Definition apply_native_thinking_suffix (requested_model upstream_model : string) (body : Value)
  : option (Prelude.result string Value) :=
  match parse_model_suffix requested_model with
  | Err e => Some (Err (show_error e))
  | Ok (_, None) => Some (Ok body)
  | Ok (_, Some _) =>
      match capability_of requested_model "claude" with
      | Err e => Some (Err e)
      | Ok capability =>
          r ← apply_thinking_mode requested_model body capability
                (without "output_config" (without "thinking" body));
          Some ('(enabled, out) ← r;
                let out := if enabled && is_some (get "temperature" out) then set "temperature" ONE out else out in
                match parse_model_suffix upstream_model with
                | Err e => Err (show_error e)
                | Ok (bare, _) => Ok (set "model" (str bare) out)
                end)
      end
  end.
End thinking.

(** ** On the way out *)

Definition CLAUDE_CODE_SYSTEM_INSTRUCTION : string :=
  "You are a Claude agent, built on Anthropic's Claude Agent SDK.".

Definition instruction_block : Value := obj [("type", str "text"); ("text", str CLAUDE_CODE_SYSTEM_INSTRUCTION)].

Definition carries_instruction (item : Value) : bool :=
  match get_str "text" item with Some t => contains t CLAUDE_CODE_SYSTEM_INSTRUCTION | None => false end.

Definition ensure_claude_code_system_instruction (body : Value) : Value :=
  match get "system" body with
  | Some (VArray arr) =>
      if existsb carries_instruction arr then body else set "system" (VArray (instruction_block :: arr)) body
  | Some (VString s) =>
      if contains s CLAUDE_CODE_SYSTEM_INSTRUCTION then body
      else set "system" (str (CLAUDE_CODE_SYSTEM_INSTRUCTION +:+ String Sse.LF (String Sse.LF s))) body
  | None | Some Null => set "system" (VArray [instruction_block]) body
  | _ => body
  end.

Definition ephemeral : Value := obj [("type", str "ephemeral")].

(** The last block that is no thinking, if it is an object. *)
Fixpoint mark_first (blocks : list Value) : list Value :=
  match blocks with
  | [] => []
  | b :: blocks =>
      if match get_str "type" b with Some k => one_of k ["thinking"; "redacted_thinking"] | None => false end
      then b :: mark_first blocks
      else (match b with VObject m => VObject (obj_insert "cache_control" ephemeral m) | v => v end) :: blocks
  end.
Definition mark_last (blocks : list Value) : list Value := reverse (mark_first (reverse blocks)).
::::::::
Work task – Start printing at the line with "Sse.LF s))) body" and stop after the final line of the listing above, keeping every line exact.

Your solution –
      else set "system" (str (CLAUDE_CODE_SYSTEM_INSTRUCTION +:+ String Sse.LF (String Sse.LF s))) body
  | None | Some Null => set "system" (VArray [instruction_block]) body
  | _ => body
  end.

Definition ephemeral : Value := obj [("type", str "ephemeral")].

(** The last block that is no thinking, if it is an object. *)
Fixpoint mark_first (blocks : list Value) : list Value :=
  match blocks with
  | [] => []
  | b :: blocks =>
      if match get_str "type" b with Some k => one_of k ["thinking"; "redacted_thinking"] | None => false end
      then b :: mark_first blocks
      else (match b with VObject m => VObject (obj_insert "cache_control" ephemeral m) | v => v end) :: blocks
  end.
Definition mark_last (blocks : list Value) : list Value := reverse (mark_first (reverse blocks)).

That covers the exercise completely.